Taking a seat at a stout wooden table next to a placid river in the formerly occupied city, Peg Leg began by briefly explaining how he ended up talking to us just down the road from Russia.
“As you know, I spent significant time going in and out of certain countries where young women, including women of Slavic origin, are highly valued and looked at as nothing but commodities. This put me in direct contact with many consulate and embassy officials, including those from Ukraine. When the war broke out, I told some of my friends in the government, just tell me what you need, tell me how can I help, and now here I am.”
After pausing to take a call from an officer in the Sumy Territorial Defense, Peg Leg expounded on what he was already seeing on the ground.
“Without giving away specifics that could compromise the integrity of any investigation, it is much worse than people can imagine in the United States. We have video, we have eyewitness accounts, we have evidence and this is the type of stuff that would be front page news across every newspaper if it happened on some random Saturday night in Las Vegas.”
When asked specifically what the readers of LGBTQ Nation needed to know about what was happening on the ground, Peg Leg broached one issue specifically that is both underreported and severely traumatic no matter where it occurs.

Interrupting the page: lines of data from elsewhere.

(** [handle(message, received_at, ingress=ingress, generation=generation)] *)
Definition l_handle (message : Message) (received_at : Z) (ingress : string) (generation : Z) :
    M LinkState (option string) :=
  if negb (bool_decide (m_message_type message = 5)) then mret None
  else
    s ← get;
    if l_closed s then lift (unavailable "link metric coordinator closed")
    else
      _ ← lift (binding_check binding (m_destination message) (m_source message) ingress generation);
      _ ← lift (raise_if (m_relay message || existsb (λ t, bool_decide (Cmdu.kind t ∈ SECURITY_ENVELOPES)) (m_tlvs message))
                  INVALID_INPUT "link metric query must not be relayed");
      now ← l_on_io clock;
      _ ← lift (raise_if (negb (bool_decide (received_at ≤ now < received_at + seconds 1))) NOT_READY
                  "link metric query response deadline expired");
      query ← lift (decode_link_query (m_tlvs message));
      let key := (m_mid message, query) in
      first ← l_first_receipt key received_at;
      _ ← modify (l_drop key);
      done ← l_answer message query first;
      if done : bool then mret (Some "neighbor_link_metric_response_sent")
      else
        a ← l_on_io poll;
        s ← get;
        _ ← match a with
            | Some a =>
                if bool_decide (length (l_waiting s) < 4)%nat
                then modify (l_wait key (message, first, context_token a, topology_key a)) else mret tt
            | None => mret tt
            end;
        _ ← l_count "measurement_unavailable";
        mret (Some "neighbor_measurement_unavailable").
(* ===== verification/Disassociation.v ===== *)
(** * Final-session reports: [src/emosa/wire/disassociation.py]

    The traffic counters of an association that ended and their TLV, the record of the association
    ([FinalSession]), and the coordinator that reports it: a bounded queue, at most three
    transmissions, withdrawn when the source is lost or the station is associated again. The clock,
    the source and the link are the [World] of [Session]. *)

From S2P Require Import Prelude Bytes Cmdu Reassembly Payloads TopologyValues Reports Channel ReportSource Session.

(** ** Traffic counters *)

(** [REASONS] *)
Definition REASONS (reason : Z) : bool :=
  bool_decide (1 ≤ reason < 40) || bool_decide (46 ≤ reason < 70) || bool_decide (reason = 71).

(** [unicast(address)] *)
Definition d_unicast (address : bytes) : result unit :=
  raise_if (negb (unicast_mac address)) INVALID_INPUT "expected a unicast station/BSS address".

Record TrafficCounters := mkTrafficCounters {
  tx_bytes : Z; rx_bytes : Z; tx_packets : Z; rx_packets : Z; tx_errors : Z; rx_errors : Z; tx_retries : Z
}.
#[export] Instance TrafficCounters_eq_dec : EqDecision TrafficCounters.
Proof. solve_decision. Defined.

(** [values()] *)
Definition counter_values (c : TrafficCounters) : list Z :=
  [tx_bytes c; rx_bytes c; tx_packets c; rx_packets c; tx_errors c; rx_errors c; tx_retries c].
Lemma rp_account_ok bound now v s :
  rp_value s = Some v → (∃ t, now = world_clock t ∧ (t ≤ asked (rp_io s))%nat) → policy_ok bound s →
  policy_ok bound (rp_account reporter now v s).2.
Proof.
  intros Hv (t & Hnow & Ht) Hs. destruct (next_due v) as [due|] eqn:Hd; [|unfold rp_account; by rewrite Hd].
  pose proof (po_value bound s Hs v Hv) as [_ Hdue]. destruct (Hdue due Hd) as [Hi Hc].
  destruct (rp_account_run reporter now v due s Hd Hi Hv) as (v' & k & Hv' & Hp & _ & Hn & Hk & _ & _ & [Hl _] & Hr & H0 & H1).
  destruct (decide (k = 0)) as [->|]; [destruct (H0 eq_refl) as [_ ->]; done|].
  destruct (H1 ltac:(lia)) as [Hreach Hper]. destruct Hs. set (I := seconds (interval_of (pr_policy v))) in *.
  assert (HI : 0 < I) by (unfold I, seconds; lia).
  assert (Hprev : Forall (λ c, c.2 < due + (k - 1) * I) (rp_periodic s)).
  { eapply Forall_impl; [exact Hc|]. simpl. intros c ?. nia. }
  split.
  - rewrite Hper. apply Forall_app. split.
    + eapply Forall_impl; [exact po_calls0|]. intros c [? ?]. split; [lia|done].
    + destruct reporter; [|constructor]. constructor; [|constructor]. simpl. split; [done|].
      etrans; [apply Hreach|]. rewrite Hnow. by apply clock_monotone.
  - rewrite Hper, fmap_app. destruct reporter; [|by rewrite app_nil_r]. apply sorted_snoc; [done|].
    by apply Forall_fmap.
  - intros w Hw. rewrite Hv' in Hw. injection Hw as <-. split; [rewrite Hp; lia|]. rewrite Hn, Hp. intros d [= <-].
    split; [done|]. rewrite Hper. apply Forall_app. split; [eapply Forall_impl; [exact Hprev|]; simpl; intros; nia|].
    destruct reporter; [|constructor]. constructor; [simpl; nia|constructor].
  - by rewrite Hr.
Qed.
(** [AuthenticatedM2Envelope.ap_configuration] *)
Definition ap_configuration (self : AuthenticatedM2Envelope) : result AuthenticatedM2 :=
  settings ← parse_settings (config_data self);
  Ok (mkAuthenticatedM2 (registrar_nonce self) (registrar_uuid self) (bss_index self) settings (e_attributes self)).

(** ** The transcript of one M1 *)

Section Transcript.
Context {H : Hash} {C : Crypto}.

Record M1Transcript := mkM1Transcript { tr_message : bytes; key_pair : private_key }.

Definition encode_attributes (l : list Attribute) : result bytes :=
  @concat byte <$> map_result (λ a, encode_attribute (a_kind a) (a_value a)) l.

(** [M1Transcript.create]; [pair] is [KeyPair.generate()], [nonce] [secrets.token_bytes(16)]. *)
Definition create (device : M1Device) (pair : private_key) (nonce : bytes) : result M1Transcript :=
  facts ← device_attributes device;
  message ← encode_attributes
    ([mkAttribute VERSION (octets [0x10]); mkAttribute MESSAGE_TYPE (octets [0x04])]
     ++ take 2 facts
     ++ [mkAttribute ENROLLEE_NONCE nonce; mkAttribute PUBLIC_KEY (public pair)]
     ++ drop 2 facts
     ++ [mkAttribute VENDOR_EXTENSION (WFA_ID ++ octets [0x00; 0x01; 0x20])]);
  _ ← wsc_message message 4;
  Ok (mkM1Transcript message pair).

(** [authenticate_m2_envelope] *)
Definition authenticate_m2_envelope (self : M1Transcript) (message : bytes) : result AuthenticatedM2Envelope :=
  '(_, enrollee) ← wsc_message (tr_message self) 4;
  '(attributes, registrar) ← wsc_message message 5;
  ours ← field PUBLIC_KEY enrollee;
  en ← field ENROLLEE_NONCE enrollee;
  echoed ← field ENROLLEE_NONCE registrar;
  _ ← msg_check (bool_decide (public (key_pair self) = ours) && bool_decide (en = echoed));
  theirs ← field PUBLIC_KEY registrar;
  mac ← field 0x1020 enrollee;
  rn ← field REGISTRAR_NONCE registrar;
  keys ← derive (key_pair self) theirs en mac rn;
  _ ← verify_message keys (tr_message self) message;
  match registrar !! ENCRYPTED_SETTINGS with
  | None => Raise (mkEmosaError UNSUPPORTED_OPERATION "M2 without AP settings needs another WSC procedure")
  | Some encrypted =>
      plain ← decrypt_settings keys encrypted;
      settings_attributes ← decode_attributes plain;
      _ ← vendor_subelements settings_attributes;
      ruuid ← field 0x1048 registrar;
      Ok (mkEnvelope rn ruuid (octet_at 0 <$> registrar !! BSS_INDEX) settings_attributes attributes)
  end.

(** [authenticate_m2] *)
Definition authenticate_m2 (self : M1Transcript) (message : bytes) : result AuthenticatedM2 :=
  envelope ← authenticate_m2_envelope self message;
  ap_configuration envelope.

(** [len(set(l)) == len(l)] and [len(set(l)) == 1] *)
Definition distinct `{EqDecision A} (l : list A) : bool := bool_decide (NoDup l).
Definition all_one `{Countable A} (l : list A) : bool := bool_decide (size (list_to_set l : gset A) = 1%nat).

(** [authenticate_m2_envelopes] *)
Definition authenticate_m2_envelopes (self : M1Transcript) (messages : list bytes) (max_bss : Z)
    (shared_session : bool) : result (list AuthenticatedM2Envelope) :=
  _ ← msg_check (bool_decide (1 ≤ max_bss ≤ MAX_M2_PAYLOADS));
  _ ← msg_check (bool_decide (1 ≤ len messages ≤ max_bss));
  results ← map_result (authenticate_m2_envelope self) messages;
  let nonces := registrar_nonce <$> results in
  let indexes := omap bss_index results in
  _ ← msg_check
        (if shared_session then
           let publics := a_value <$> filter (λ a, a_kind a = PUBLIC_KEY) (results ≫= e_attributes) in
           all_one nonces && all_one publics && distinct messages
         else distinct nonces);
  _ ← msg_check (distinct indexes);
  Ok results.

(** [authenticate_m2_batch] *)
Definition authenticate_m2_batch (self : M1Transcript) (messages : list bytes) (max_bss : Z) :
    result (list AuthenticatedM2) :=
  envelopes ← authenticate_m2_envelopes self messages max_bss false;
  map_result ap_configuration envelopes.

End Transcript.

(** * Theory *)

Lemma msg_check_bind {A} b (k : unit → result A) a : msg_check b ≫= k = Ok a ↔ b = true ∧ k tt = Ok a.
Proof. destruct b; simpl; naive_solver. Qed.

Lemma field_Ok k fields v : field k fields = Ok v ↔ fields !! k = Some v.
Proof. unfold field. destruct (fields !! k); naive_solver. Qed.

(** The loop of [singletons] keeps, for each consumed kind, the one attribute of that kind. *)
Lemma singletons_loop all l fields :
  fold_result (singletons_step all) ∅ l = Ok fields →
  ∀ k v, fields !! k = Some v ↔ mkAttribute k v ∈ l ∧ is_Some (all !! k).
Proof.
  apply (fold_result_prefix _ (λ l fields, ∀ k v, fields !! k = Some v ↔ mkAttribute k v ∈ l ∧ is_Some (all !! k))).
  { intros k v. rewrite lookup_empty, elem_of_nil. naive_solver. }
  intros l' acc [k0 v0] acc' IH Hstep k v. unfold singletons_step in Hstep. cbn [a_kind a_value] in Hstep.
  rewrite elem_of_app, list_elem_of_singleton. destruct (all !! k0) as [bounds|] eqn:Ek.
  - apply msg_check_bind in Hstep as [Hn Hstep]. apply msg_check_bind in Hstep as [_ [= <-]]. bools.
    destruct (decide (k = k0)) as [->|Hne].
    + rewrite lookup_insert_eq. split; [naive_solver|]. intros [[Hin|[= ->]] _]; [|done].
      assert (Hs : acc !! k0 = Some v) by (apply IH; eauto). congruence.
    + rewrite lookup_insert_ne, IH by done. naive_solver.
  - injection Hstep as <-. rewrite IH. split; [naive_solver|]. intros [[?|[= -> ->]] [b Hb]]; [eauto|congruence].
Qed.

Lemma singletons_Ok l required optional fields :
  singletons l required optional = Ok fields →
  (∀ k v, fields !! k = Some v ↔ mkAttribute k v ∈ l ∧ is_Some ((optional ∪ required) !! k))
  ∧ (∀ k, is_Some (required !! k) → is_Some (fields !! k)).
Proof.
  unfold singletons. intros (f & Hf & E)%result_bind_Ok. apply msg_check_bind in E as [Hr [= ->]]. bools.
  split; [by apply singletons_loop|]. intros k [b Hb]. by apply (Hr k b).
Qed.

(** The fields of an accepted message are its attributes of the consumed kinds. *)
Lemma wsc_message_Ok data t attributes fields :
  wsc_message data t = Ok (attributes, fields) →
  decode_attributes data = Ok attributes
  ∧ (∀ k v, fields !! k = Some v ↔ mkAttribute k v ∈ attributes ∧ is_Some ((OPTIONAL_FIELDS ∪ required_fields t) !! k))
  ∧ (∀ k, is_Some (required_fields t !! k) → is_Some (fields !! k)).
Proof.
  unfold wsc_message. intros (l & Hl & (f & Hf & E)%result_bind_Ok)%result_bind_Ok.
  apply result_bind_Ok in E as (kind & _ & E). apply msg_check_bind in E as [_ E].
  apply result_bind_Ok in E as (subs & _ & E). apply msg_check_bind in E as [_ E].
  apply msg_check_bind in E as [_ [= -> ->]]. split; [done|]. by apply singletons_Ok.
Qed.

Lemma encode_attributes_Ok l b :
  encode_attributes l = Ok b ↔ Forall attribute_ok l ∧ b = l ≫= attribute_bytes.
Proof.
  unfold encode_attributes. rewrite result_fmap_Ok. setoid_rewrite map_result_Ok. split.
  - intros (bs & Hbs & <-). induction Hbs as [|a x l bs Ha _ [IH Eb]]; [done|].
    apply encode_attribute_Ok in Ha as [Ha ->]. destruct a. split; [by constructor|]. simpl. by rewrite Eb.
  - intros [Hl ->]. exists (attribute_bytes <$> l). induction Hl as [|a l Ha _ [IH Eb]]; [by split|].
    rewrite fmap_cons, bind_cons. cbn [concat]. rewrite Eb. split; [|done]. constructor; [|done].
    apply encode_attribute_Ok. by destruct a.
Qed.

(** ** A registrar that follows the procedure

    The peer of an exchange, made of the code's own derivation, encryption and authentication: it
    answers an M1 with the settings [plain], its key [b], its nonce and UUID and other attributes [extra]. *)
Section Registrar.
Context {H : Hash} {C : Crypto}.

Definition registrar_m2 (b : private_key) (m1 : bytes) (rn ruuid : bytes) (extra : list Attribute)
    (iv plain : bytes) : result bytes :=
  '(_, enrollee) ← wsc_message m1 4;
  theirs ← field PUBLIC_KEY enrollee;
  en ← field ENROLLEE_NONCE enrollee;
  mac ← field 0x1020 enrollee;
  keys ← derive b theirs en mac rn;
  encrypted ← encrypt_settings iv keys plain;
  body ← encode_attributes
    ([mkAttribute VERSION (octets [0x10]); mkAttribute MESSAGE_TYPE (octets [0x05]);
      mkAttribute ENROLLEE_NONCE en; mkAttribute REGISTRAR_NONCE rn; mkAttribute 0x1048 ruuid;
      mkAttribute PUBLIC_KEY (public b)] ++ extra ++ [mkAttribute ENCRYPTED_SETTINGS encrypted]);
  m2 ← authenticate_message keys m1 body;
  _ ← wsc_message m2 5;
  Ok m2.

(** What was encoded is what is decoded. *)
Lemma encode_decode l data l' : encode_attributes l = Ok data → decode_attributes data = Ok l' → l' = l.
Proof.
  intros [Hl ->]%encode_attributes_Ok (_ & E & Hl' & _)%decode_attributes_exact. symmetry. by apply attributes_inj.
Qed.

(** What [create] puts into an M1. *)
Lemma create_Ok device pair nonce tr :
  create device pair nonce = Ok tr →
  ∃ attributes enrollee,
    key_pair tr = pair ∧ wsc_message (tr_message tr) 4 = Ok (attributes, enrollee)
    ∧ enrollee !! PUBLIC_KEY = Some (public pair) ∧ enrollee !! ENROLLEE_NONCE = Some nonce.
Proof.
  unfold create. intros (facts & _ & (m & Hm & E)%result_bind_Ok)%result_bind_Ok.
  apply result_bind_Ok in E as ([attributes enrollee] & Hw & [= <-]). exists attributes, enrollee. split; [done|].
  split; [done|]. apply wsc_message_Ok in Hw as (Hd & Hf & _). pose proof (encode_decode _ _ _ Hm Hd) as ->.
  split; apply Hf; (split; [|by eexists]); rewrite !elem_of_app, !elem_of_cons; tauto.
Qed.

(** The attributes of an authenticated message: those that were encoded, and the authenticator. *)
Lemma authenticated_attributes keys m1 l body m2 t attributes fields :
  encode_attributes l = Ok body → authenticate_message keys m1 body = Ok m2 →
  wsc_message m2 t = Ok (attributes, fields) → ∃ trailer, attributes = l ++ [trailer].
Proof.
  intros [Hl ->]%encode_attributes_Ok (_ & _ & Hm & ->)%authenticate_message_Ok (Hd & _ & _)%wsc_message_Ok.
  apply decode_attributes_exact in Hd as (_ & E & Hok & _). exists (mkAttribute AUTHENTICATOR (tag keys (m1 ++ (l ≫= attribute_bytes)))).
  symmetry. apply attributes_inj; [|done|by rewrite <- E, attributes_snoc].
  apply Forall_app. split; [done|]. apply Forall_singleton. split; simpl; [done|]. unfold len. rewrite tag_length. lia.
Qed.

(** An M2 passes when each step of the procedure does. *)
Lemma envelope_run tr m2 at1 enrollee at2 registrar en mac rn theirs ruuid encrypted keys u plain settings subelements :
  wsc_message (tr_message tr) 4 = Ok (at1, enrollee) → wsc_message m2 5 = Ok (at2, registrar) →
  enrollee !! PUBLIC_KEY = Some (public (key_pair tr)) →
  enrollee !! ENROLLEE_NONCE = Some en → registrar !! ENROLLEE_NONCE = Some en → registrar !! PUBLIC_KEY = Some theirs →
  enrollee !! 0x1020 = Some mac → registrar !! REGISTRAR_NONCE = Some rn → registrar !! 0x1048 = Some ruuid →
  registrar !! ENCRYPTED_SETTINGS = Some encrypted → derive (key_pair tr) theirs en mac rn = Ok keys →
  verify_message keys (tr_message tr) m2 = Ok u → decrypt_settings keys encrypted = Ok plain →
  decode_attributes plain = Ok settings → vendor_subelements settings = Ok subelements →
  authenticate_m2_envelope tr m2 = Ok (mkEnvelope rn ruuid (octet_at 0 <$> registrar !! BSS_INDEX) settings at2).
Proof.
  intros H1 H2 E1 E2 R1 R2 E3 R3 R4 R5 Hk Hv Hdec Hset Hsub. unfold authenticate_m2_envelope.
  apply result_bind_Ok; eexists; split; [exact H1|]. apply result_bind_Ok; eexists; split; [exact H2|].
  do 3 (apply result_bind_Ok; eexists; split; [by apply field_Ok|]).
  apply msg_check_bind; split; [by rewrite !bool_decide_eq_true_2|].
  do 3 (apply result_bind_Ok; eexists; split; [by apply field_Ok|]).
  apply result_bind_Ok; eexists; split; [exact Hk|]. apply result_bind_Ok; eexists; split; [exact Hv|]. rewrite R5.
  apply result_bind_Ok; eexists; split; [exact Hdec|]. apply result_bind_Ok; eexists; split; [exact Hset|].
  apply result_bind_Ok; eexists; split; [exact Hsub|]. by apply result_bind_Ok; eexists; split; [by apply field_Ok|].
Qed.

(** The kinds a message of each type consumes. *)
Definition consumed (t k : Z) : bool := bool_decide (is_Some ((OPTIONAL_FIELDS ∪ required_fields t) !! k)).

Lemma wsc_field data t attributes fields k v :
  wsc_message data t = Ok (attributes, fields) → consumed t k = true → mkAttribute k v ∈ attributes → fields !! k = Some v.
Proof. intros (_ & Hf & _)%wsc_message_Ok Hk Hin. apply Hf. by apply bool_decide_eq_true in Hk. Qed.

Lemma m2_consumed :
  forallb (consumed 5) [ENROLLEE_NONCE; PUBLIC_KEY; REGISTRAR_NONCE; 0x1048; ENCRYPTED_SETTINGS] = true.
Proof. vm_compute. reflexivity. Qed.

“Let’s talk about a couple of issues that may be of interest to your publication. Male-on-male rape and plans to hunt down and execute gays, lesbians, and anyone different.”
Pushing back against the idea that male-on-male sexual violence is a queer phenomenon, Peg Leg acknowledged that rape is about power and humiliation, not sexuality, “however we know culturally, we know from intel reports, we know from field work that the Russians find homosexuality utterly abhorrent, and against the laws of nature. And so, part of what we have found in the case of male victims of sexual assault, and we have found numerous instances of this, and the cases of rape by men against other men, is that it is driven by the common factors found in every rape but also this sense of subjugating an entire nation because of their so-called western values. These soldiers are psychotic, these soldiers think they are defending culture and religion, while in fact, they are committing crimes that deserve life in prison or worse.”
When asked what he had seen specific to crimes against LGBTQ Ukrainians, Peg Leg discussed the ongoing risk to the community as a whole, inside the larger Russian war effort.
“From just what I have seen, there is a vile anti-gay agenda, which has included desires and plans to, and how do I put this nicely, to castrate and kill gay men. I’d almost, almost call it a hunt in one of the situations I’m aware of, and what I’ve been briefed on, and what we are trying to do, is destigmatize the fear out of being gay, out of being lesbian, so they aren’t afraid of speaking to Ukrainian authorities as witnesses.”
As Peg Leg finished issuing that warning, the young officer who called earlier swung by the hotel to pick him up.
Peg Leg, who was also asked to consult on urban combat planning by the regional administration during his stay in Sumy, completed our interview the following morning after having paused it to conduct field exercises, including criminal evidence retrieval.
“The war is real here, in every part of the country. And crime is part of the war. Whether it is attacking civilians with chemicals, bombs, or acid, it is happening and the bad guys will be prosecuted no matter who they maim, kill, or torture, and I want this message to be very clear, this includes finding justice for every person in Ukraine no matter what gender, no matter who they are sleeping with, just have your readers understand no matter what, we will get justice.”